BRIEF: Lines to restate from the data below: from the one containing "In a (assignments (snd r))) /\" to the one containing "clear Hnd. induction", both included. Give them again exactly, and only them.

SOURCE DATA:
━━━━━━

Lemma delete_user_effects_witness :
  let r := UsersRoutes.delete_user Sample.root_caller "u1" Sample.store2 in
  exists u,
    Db.findById User._id "u1" (users Sample.store2) = Some u /\
    Db.findById User._id "u1" (users (snd r)) = Some (User.set_isActive false u) /\
    (forall id', id' <> "u1" ->
       Db.findById User._id id' (users (snd r))
       = Db.findById User._id id' (users Sample.store2)) /\
    projects (snd r) = projects Sample.store2 /\
    length (assignments (snd r)) = length (assignments Sample.store2) /\
    (forall a, In a (assignments (snd r)) -> Assignment.assignee a = "u1" ->
       Assignment.status a <> "active" /\ Assignment.status a <> "in-progress") /\
    (forall a, In a (assignments Sample.store2) ->
       Assignment.assignee a <> "u1" \/
       (Assignment.status a <> "active" /\ Assignment.status a <> "in-progress") ->
       In a (assignments (snd r))) /\
    (NoDup (map User._id (users Sample.store2)) ->
     EngineersRoutes.get_workload 1000%Z Sample.sarah_caller "u1" (snd r)
     = fail 404 "Engineer not found" /\
     EngineersRoutes.put_metrics Sample.sarah_caller "u1" ∅ (snd r)
     = (fail 404 "Engineer not found", snd r)).
Proof.
  apply (delete_user_effects Sample.root_caller Sample.sarah_caller "u1" 1000%Z
           ∅ Sample.store2).
  vm_compute. reflexivity.
Defined.

(** X11.  [GET /api/engineers/:id/workload] and [PUT
    /api/engineers/:id/metrics] answer 404 for an [_id] that is unknown or
    that of a user who is not an engineer or not active, and the second
    changes nothing then; an engineer is refused with 403 the workload of
    another engineer, whatever it is. *)
Theorem engineer_routes_access (now : JS.Date) (caller : Caller)
    (id : JS.ObjectId) (body : JS.Body) (s : Store) :
  NoDup (map User._id (users s)) ->
  ((forall u, Db.findById User._id id (users s) = Some u ->
              User.role u <> "engineer" \/ User.isActive u = false) ->
   EngineersRoutes.get_workload now caller id s = fail 404 "Engineer not found" /\
   EngineersRoutes.put_metrics caller id body s
   = (fail 404 "Engineer not found", s)) /\
  (forall u, Db.findById User._id id (users s) = Some u ->
     User.role u = "engineer" -> User.isActive u = true ->
     caller_role caller = "engineer" -> caller_id caller <> id ->
     EngineersRoutes.get_workload now caller id s
     = fail 403 "Not authorized to view this workload analysis").
Proof.
  intros Hnd. split.
  - intros Hu. unfold EngineersRoutes.get_workload, EngineersRoutes.put_metrics.
    rewrite (findEngineer_none id s Hnd Hu). split; reflexivity.
  - intros u F Hr Ha Hc Hne. unfold EngineersRoutes.get_workload.
    assert (Models.User_findEngineer id s = Some u) as ->.
    { unfold Models.User_findEngineer. unfold Db.findById in F.
      clear Hnd. induction (users s) as [|x l IH]; cbn in *; [discriminate|].
      destruct (String.eqb (User._id x) id) eqn:E; cbn.
      - injection F as ->. now rewrite Hr, Ha.
      - now apply IH. }
    rewrite Hc. apply String.eqb_neq in Hne. now rewrite Hne.
Qed.
Lemma store_afterFetch (k u : string) (err : redis.error) (w : World) :
  store (afterFetch k u err w) = store w.
Proof. unfold afterFetch, afterMiss. now destruct (redis.isNil err). Qed.

Lemma store_afterMiss (k : string) (err : redis.error) (w : World) :
  store (afterMiss k err w) = store w.
Proof. unfold afterMiss. now destruct (redis.isNil err). Qed.

Lemma now_afterMiss (k : string) (err : redis.error) (w : World) :
  now (afterMiss k err w) = now w.
Proof. unfold afterMiss. now destruct (redis.isNil err). Qed.

Lemma cacheWrites_afterFetch (k u : string) (err : redis.error) (w : World) :
  cacheWrites (trace (afterFetch k u err w)) = cacheWrites (trace w).
Proof.
  rewrite trace_afterFetch.
  destruct (redis.isNil err); count_events; lia.
Qed.

Lemma upstreamCalls_afterFetch (k u : string) (err : redis.error) (w : World) :
  upstreamCalls (trace (afterFetch k u err w)) = S (upstreamCalls (trace w)).
Proof.
  rewrite trace_afterFetch.
  destruct (redis.isNil err); count_events; lia.
Qed.

(** ** The cache key and the provider URL *)

Section Keys.

Context `{strings.Unicode} `{json.Codec}.


End Keys.



(** ** What a miss leaves on the trace *)

(** Splits a miss into the six ways lines 98 to 128 can run, and rewrites the
    run with the lemma of its path. *)
Ltac miss_cases s city w Hr :=
  let resp := fresh "resp" in
  let Hu := fresh "Hu" in
  let Hs := fresh "Hs" in
  let Hd := fresh "Hd" in
  let Hm := fresh "Hm" in
  let Hw := fresh "Hw" in
  destruct (upstream w (url s city)) as [resp|?e] eqn:Hu;
  [ destruct (Z.eq_dec (StatusCode resp) 200) as [Hs|Hs];
    [ destruct (json.Decode (Body resp) Nil) as [?v [?e|]] eqn:Hd;
      [ rewrite (getWeather_malformed _ _ _ _ _ _ _ Hr Hu Hs Hd)
      | match type of Hd with
        | _ = (?v, None) =>
            destruct (json.Marshal v) as [?js|?e] eqn:Hm;
            [ destruct (writeFault w) as [?msg|] eqn:Hw;
              [ rewrite (getWeather_unwritable _ _ _ _ _ _ _ _
                           Hr Hu Hs Hd Hm Hw)
              | rewrite (getWeather_stored _ _ _ _ _ _ _ Hr Hu Hs Hd Hm Hw) ]
            | rewrite (getWeather_unserializable _ _ _ _ _ _ _
                         Hr Hu Hs Hd Hm) ]
        end ]
    | rewrite (getWeather_rejected _ _ _ _ _ Hr Hu Hs) ]
  | rewrite (getWeather_unreachable _ _ _ _ _ Hr Hu) ].

Section Miss.

Context `{strings.Unicode} `{json.Codec}.
Variables (s : WeatherService) (city : string) (w : World).

(** On a miss the provider is asked once, at [url s city], and nothing that
    follows is another upstream call. *)
Lemma getWeather_miss_trace (err : redis.error) :
  redis.reply w (cacheKey city) = Err err ->
  exists after,
    trace (snd (getWeather s (fiber.request city) w)) =
    (trace (afterFetch (cacheKey city) (url s city) err w) ++ after)%list /\
    upstreamCalls after = 0%nat.
Proof.
  intros Hr. miss_cases s city w Hr; cbn [snd].
  - exists []; split; [now rewrite app_nil_r | reflexivity].
  - eexists [_; _; _]; split.
    + rewrite !trace_emit, <- !app_assoc. reflexivity.
    + now count_events.
  - eexists [_; _]; split.
    + cbn [trace emit setStore]. rewrite <- !app_assoc. reflexivity.
    + now count_events.
  - eexists [_; _]; split.
    + rewrite !trace_emit, <- !app_assoc. reflexivity.
    + now count_events.
  - exists []; split; [now rewrite app_nil_r | reflexivity].
  - exists []; split; [now rewrite app_nil_r | reflexivity].
Qed.

End Miss.
(** X6.  When the earlier token carries neither a domain nor a project, the
    payload has a project exactly when a project is asked for, and it is
    the id and the name of that project with, nested, the id and the name of
    the domain that owns the project; and it has a domain exactly when a
    domain is asked for, the id and the name of that domain. *)
Theorem payload_scope u m x d p e trust token payload :
  token ≫= (.!! "domain") = None →
  token ≫= (.!! "project") = None →
  get_token_data u m x d p e trust token = Ok payload →
  ∃ td,
    payload = {[ "token" := VDict td ]}
    ∧ (if truthy p then
         ∃ project owner,
           get_project p = Ok project
           ∧ get_domain (VStr (project_ref_domain_id project)) = Ok owner
           ∧ td !! "project"
             = Some (VDict
                       (<["domain" :=
                            VDict {[ "id" := VStr (domain_ref_id owner);
                                     "name" := VStr (domain_ref_name owner) ]}
                        ]> {[ "id" := VStr (project_ref_id project);
                              "name" := VStr (project_ref_name project) ]}))
       else td !! "project" = None)
    ∧ (if truthy d then
         ∃ domain,
           get_domain d = Ok domain
           ∧ td !! "domain"
             = Some (VDict {[ "id" := VStr (domain_ref_id domain);
                              "name" := VStr (domain_ref_name domain) ]})
       else td !! "domain" = None).
Proof.
  intros Hnodomain Hnoproject H.
  apply get_token_data_inv in H as (_ & td & -> & Hpopulate).
  apply populate_inv in Hpopulate
    as (td1 & td2 & td3 & td4 & Hscope & Huser & Hroles & Hcat & Hdates).
  exists td. split; [done|].
  rewrite !(_populate_token_dates_frame _ _ _ _ _ Hdates) by done.
  rewrite !(_populate_service_catalog_frame _ _ _ _ _ _ _ Hcat) by done.
  rewrite !(_populate_roles_frame _ _ _ _ _ _ _ Hroles) by done.
  rewrite !(_populate_user_frame _ _ _ _ _ _ _ Huser) by done.
  assert (initial_token_data m x token !! "domain" = None) as Hd0.
  { rewrite initial_token_data_lookup by done. by repeat case_bool_decide. }
  assert (initial_token_data m x token !! "project" = None) as Hp0.
  { rewrite initial_token_data_lookup by done. by repeat case_bool_decide. }
  unfold _populate_scope in Hscope.
  rewrite (proj2 (dict_has_false _ _) Hd0),
    (proj2 (dict_has_false _ _) Hp0) in Hscope. simpl in Hscope.
  exc_inv Hscope as td0 Hdomain.
  assert ((if truthy d then
             ∃ domain,
               get_domain d = Ok domain
               ∧ td0 !! "domain"
                 = Some (VDict {[ "id" := VStr (domain_ref_id domain);
                                  "name" := VStr (domain_ref_name domain) ]})
           else td0 !! "domain" = None)
          ∧ td0 !! "project" = None) as [Hd1 Hp1].
  { destruct (truthy d).
    - exc_inv Hdomain as filtered Hfiltered. exc_simpl.
      unfold _get_filtered_domain in Hfiltered.
      exc_inv Hfiltered as domain Hget. exc_simpl.
      split; [|by rewrite lookup_insert_ne].
      exists domain. split; [done|]. apply lookup_insert_eq.
    - by exc_simpl. }
  destruct (truthy p).
  - exc_inv Hscope as filtered Hfiltered. exc_simpl.
    unfold _get_filtered_project in Hfiltered.
    exc_inv Hfiltered as project Hget. exc_inv Hfiltered as owner Howner.
    exc_simpl. unfold _get_filtered_domain in Howner.
    exc_inv Howner as owner_ref Hgetd. exc_simpl.
    split.
    + exists project, owner_ref. split; [done|]. split; [done|].
      apply lookup_insert_eq.
    + destruct (truthy d); [|by rewrite lookup_insert_ne].
      destruct Hd1 as (domain & Hg & Hl). exists domain.
      split; [done|]. by rewrite lookup_insert_ne.
  - exc_simpl. by split.
Qed.
End UserAndScope.

Section UserAndScopeSample.
#[local] Existing Instances Sample.conf Sample.identity Sample.catalog
  Sample.timeutils.

(** Under the impersonating trust the payload of bob shows alice. *)
Lemma trust_payload_user_witness :
  ∃ td,
    get_token_data (VStr "bob") (VList [VStr "password"]) VNone VNone
      (VStr "p1") VNone (Some Sample.trust_impersonating) None
    = Ok {[ "token" := VDict td ]}
    ∧ td !! "user"
      = Some (VDict {[ "id" := VStr "alice"; "name" := VStr "Alice";
                       "domain" := VDict {[ "id" := VStr "default";
                                            "name" := VStr "Default" ]} ]}).
Proof.
  pose (payload :=
          Sample.returned
            (get_token_data (VStr "bob") (VList [VStr "password"]) VNone
               VNone (VStr "p1") VNone (Some Sample.trust_impersonating)
               None)).
  destruct (trust_payload_user (VStr "bob") (VList [VStr "password"]) VNone
              VNone (VStr "p1") VNone (Some Sample.trust_impersonating)
              Sample.trust_impersonating None payload
              {| user_ref_id := "bob"; user_ref_name := "Bob";
                 user_ref_domain_id := "default"; user_ref_enabled := true |}
              {| user_ref_id := "alice"; user_ref_name := "Alice";
                 user_ref_domain_id := "default"; user_ref_enabled := true |})
    as (td & domain & Hshape & _ & Hdomain & Huser & _).
  - reflexivity.
  - reflexivity.
  - reflexivity.
  - reflexivity.
  - by_evaluation.
  - exists td. split; [rewrite <- Hshape; by_evaluation|].
    rewrite Huser. simpl in Hdomain. injection Hdomain as <-. reflexivity.
Defined.

(** The payload of alice's token on project p1 has the project with its
    domain and no domain of its own. *)
Lemma payload_scope_witness :
  ∃ td,
    get_token_data (VStr "alice") (VList [VStr "password"]) VNone VNone
      (VStr "p1") VNone None None
    = Ok {[ "token" := VDict td ]}
    ∧ td !! "domain" = None
    ∧ is_Some (td !! "project").
Proof.
  pose (payload :=
          Sample.returned
            (get_token_data (VStr "alice") (VList [VStr "password"]) VNone
               VNone (VStr "p1") VNone None None)).
  destruct (payload_scope (VStr "alice") (VList [VStr "password"]) VNone
              VNone (VStr "p1") VNone None None payload)
    as (td & Hshape & Hproject & Hdomain).
  - reflexivity.
  - reflexivity.
  - by_evaluation.
  - exists td. split; [rewrite <- Hshape; by_evaluation|].
    split; [exact Hdomain|].
    destruct Hproject as (project & owner & _ & _ & ->). eauto.
Defined.
End UserAndScopeSample.

(** ** The roles of a payload *)

Section Roles.
Context `{CONF : Conf} `{identity_api : IdentityApi}
        `{catalog_api : CatalogApi} `{timeutils : TimeUtils}.

Lemma exc_map_Forall2 {A B} (f : A → Exc B) (l : list A) (l' : list B) :
  exc_map f l = Ok l' → Forall2 (λ a b, f a = Ok b) l l'.
Proof.
  revert l'. induction l as [|a l IH]; intros l' H; simpl in H.
  { exc_simpl. constructor. }
  exc_inv H as b Hb. exc_inv H as bs Hbs. exc_simpl.
  constructor; [done | by apply IH].
Qed.

(** The roles looked up for a user: those of the project when a project is
    given, otherwise those of the domain, otherwise none. *)
Lemma _get_roles_for_user_inv u d p roles :
  _get_roles_for_user u d p = Ok roles →
  ∃ ids,
    (if truthy p then get_roles_for_user_and_project u p
     else if truthy d then get_roles_for_user_and_domain u d
          else Ok []) = Ok ids
    ∧ Forall2 (λ id r, get_role id = Ok r) ids roles.
Proof.
  unfold _get_roles_for_user. intros H.
  exc_inv H as ids0 Hdomain. exc_inv H as ids Hproject.
  exists ids. split; [|by apply exc_map_Forall2].
  destruct (truthy p); [done|]. exc_simpl.
  by destruct (truthy d).
Qed.

(** The roles step on token data without roles. *)
Lemma _populate_roles_absent td u d p trust tu tp tdm td' :
  td !! "roles" = None →
  token_scope u d p trust = (tu, tp, tdm) →
  _populate_roles td u d p trust = Ok td' →
  if truthy tdm || truthy tp then
    ∃ roles filtered,
      _get_roles_for_user tu tdm tp = Ok roles
      ∧ filtered_roles_of trust roles = Ok filtered
      ∧ filtered ≠ []
      ∧ td' = <["roles" := VList filtered]> td
  else td' = td.
Proof.
  intros Habsent Hts H. unfold _populate_roles in H.
  rewrite (proj2 (dict_has_false _ _) Habsent), Hts in H.
  destruct (truthy tdm || truthy tp); [|by exc_simpl].
  exc_inv H as roles Hroles. exc_inv H as filtered Hfiltered.
  simpl in H. destruct (bool_decide (filtered = [])) eqn:Hempty;
    [discriminate|].
  simpl in H. exc_simpl. apply bool_decide_eq_false in Hempty.
  by exists roles, filtered.
Qed.

Lemma before_roles_step m x token u d p trust td1 td2 :
  token ≫= (.!! "roles") = None →
  _populate_scope (initial_token_data m x token) d p = Ok td1 →
  _populate_user td1 u d p trust = Ok td2 →
  td2 !! "roles" = None.
Proof.
  intros Hnoroles Hscope Huser.
  rewrite (_populate_user_frame _ _ _ _ _ _ _ Huser) by done.
  rewrite (before_user_step _ _ _ _ _ _ _ Hscope) by done.
  by repeat case_bool_decide.
Qed.

(** X7.  When the earlier token carries no roles, the payload has roles
    exactly when a scope is in effect for the role lookup (under an active
    trust the project of the trust, otherwise the requested domain or
    project), and then they are a list that is not empty: no payload has an
    empty list of roles. *)
Theorem payload_roles_not_empty u m x d p e trust token payload tu tp tdm :
  token ≫= (.!! "roles") = None →
  token_scope u d p trust = (tu, tp, tdm) →
  get_token_data u m x d p e trust token = Ok payload →
  ∃ td,
    payload = {[ "token" := VDict td ]}
    ∧ if truthy tdm || truthy tp then
        ∃ filtered, td !! "roles" = Some (VList filtered) ∧ filtered ≠ []
      else td !! "roles" = None.
Proof.
  intros Hnoroles Hts H.
  apply get_token_data_inv in H as (_ & td & -> & Hpopulate).
  apply populate_inv in Hpopulate
    as (td1 & td2 & td3 & td4 & Hscope & Huser & Hroles & Hcat & Hdates).
  pose proof (before_roles_step _ _ _ _ _ _ _ _ _ Hnoroles Hscope Huser)
    as Habsent.
  pose proof (_populate_roles_absent _ _ _ _ _ _ _ _ _ Habsent Hts Hroles)
    as Hstep.
  exists td. split; [done|].
  rewrite (_populate_token_dates_frame _ _ _ _ _ Hdates) by done.
  rewrite (_populate_service_catalog_frame _ _ _ _ _ _ _ Hcat) by done.
  destruct (truthy tdm || truthy tp).
  - destruct Hstep as (roles & filtered & _ & _ & Hne & ->).
    exists filtered. split; [apply lookup_insert_eq | done].
  - by subst td3.
Qed.

(** X8.  Without an active trust and with a scope, when the earlier token
    carries no roles, the roles of the payload are the roles the directory
    lists for the user on the project, or on the domain when no project is
    asked for, each looked up by its id and cut down to its id and name, in
    the order of the directory. *)
Theorem payload_roles_without_trust u m x d p e trust token payload :
  active_trust trust = None →
  token ≫= (.!! "roles") = None →
  truthy d || truthy p = true →
  get_token_data u m x d p e trust token = Ok payload →
  ∃ td ids roles,
    payload = {[ "token" := VDict td ]}
    ∧ (if truthy p then get_roles_for_user_and_project u p
       else get_roles_for_user_and_domain u d) = Ok ids
    ∧ Forall2 (λ id r, get_role id = Ok r) ids roles
    ∧ td !! "roles"
      = Some (VList ((λ r, VDict {[ "id" := VStr (role_id r);
                                    "name" := VStr (role_name r) ]})
                       <$> roles)).
Proof.
  intros Hnotrust Hnoroles Hscoped H.
  apply get_token_data_inv in H as (_ & td & -> & Hpopulate).
  apply populate_inv in Hpopulate
    as (td1 & td2 & td3 & td4 & Hscope & Huser & Hroles & Hcat & Hdates).
  pose proof (before_roles_step _ _ _ _ _ _ _ _ _ Hnoroles Hscope Huser)
    as Habsent.
  assert (token_scope u d p trust = (u, p, d)) as Hts
    by (unfold token_scope; by rewrite Hnotrust).
  pose proof (_populate_roles_absent _ _ _ _ _ _ _ _ _ Habsent Hts Hroles)
    as Hstep.
  rewrite Hscoped in Hstep.
  destruct Hstep as (roles & filtered & Hlookup & Hfiltered & _ & ->).
  unfold filtered_roles_of in Hfiltered. rewrite Hnotrust in Hfiltered.
  exc_simpl.
  apply _get_roles_for_user_inv in Hlookup as (ids & Hids & Hall).
  exists td, ids, roles. split; [done|]. split.
  { destruct (truthy p); [done|]. simpl in Hscoped.
    rewrite orb_false_r in Hscoped. by rewrite Hscoped in Hids. }
  split; [done|].
  rewrite (_populate_token_dates_frame _ _ _ _ _ Hdates) by done.
  rewrite (_populate_service_catalog_frame _ _ _ _ _ _ _ Hcat) by done.
  apply lookup_insert_eq.
Qed.
End Roles.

━━━━━━

EXPECTED OUTPUT:
       In a (assignments (snd r))) /\
    (NoDup (map User._id (users Sample.store2)) ->
     EngineersRoutes.get_workload 1000%Z Sample.sarah_caller "u1" (snd r)
     = fail 404 "Engineer not found" /\
     EngineersRoutes.put_metrics Sample.sarah_caller "u1" ∅ (snd r)
     = (fail 404 "Engineer not found", snd r)).
Proof.
  apply (delete_user_effects Sample.root_caller Sample.sarah_caller "u1" 1000%Z
           ∅ Sample.store2).
  vm_compute. reflexivity.
Defined.

(** X11.  [GET /api/engineers/:id/workload] and [PUT
    /api/engineers/:id/metrics] answer 404 for an [_id] that is unknown or
    that of a user who is not an engineer or not active, and the second
    changes nothing then; an engineer is refused with 403 the workload of
    another engineer, whatever it is. *)
Theorem engineer_routes_access (now : JS.Date) (caller : Caller)
    (id : JS.ObjectId) (body : JS.Body) (s : Store) :
  NoDup (map User._id (users s)) ->
  ((forall u, Db.findById User._id id (users s) = Some u ->
              User.role u <> "engineer" \/ User.isActive u = false) ->
   EngineersRoutes.get_workload now caller id s = fail 404 "Engineer not found" /\
   EngineersRoutes.put_metrics caller id body s
   = (fail 404 "Engineer not found", s)) /\
  (forall u, Db.findById User._id id (users s) = Some u ->
     User.role u = "engineer" -> User.isActive u = true ->
     caller_role caller = "engineer" -> caller_id caller <> id ->
     EngineersRoutes.get_workload now caller id s
     = fail 403 "Not authorized to view this workload analysis").
Proof.
  intros Hnd. split.
  - intros Hu. unfold EngineersRoutes.get_workload, EngineersRoutes.put_metrics.
    rewrite (findEngineer_none id s Hnd Hu). split; reflexivity.
  - intros u F Hr Ha Hc Hne. unfold EngineersRoutes.get_workload.
    assert (Models.User_findEngineer id s = Some u) as ->.
    { unfold Models.User_findEngineer. unfold Db.findById in F.
      clear Hnd. induction (users s) as [|x l IH]; cbn in *; [discriminate|].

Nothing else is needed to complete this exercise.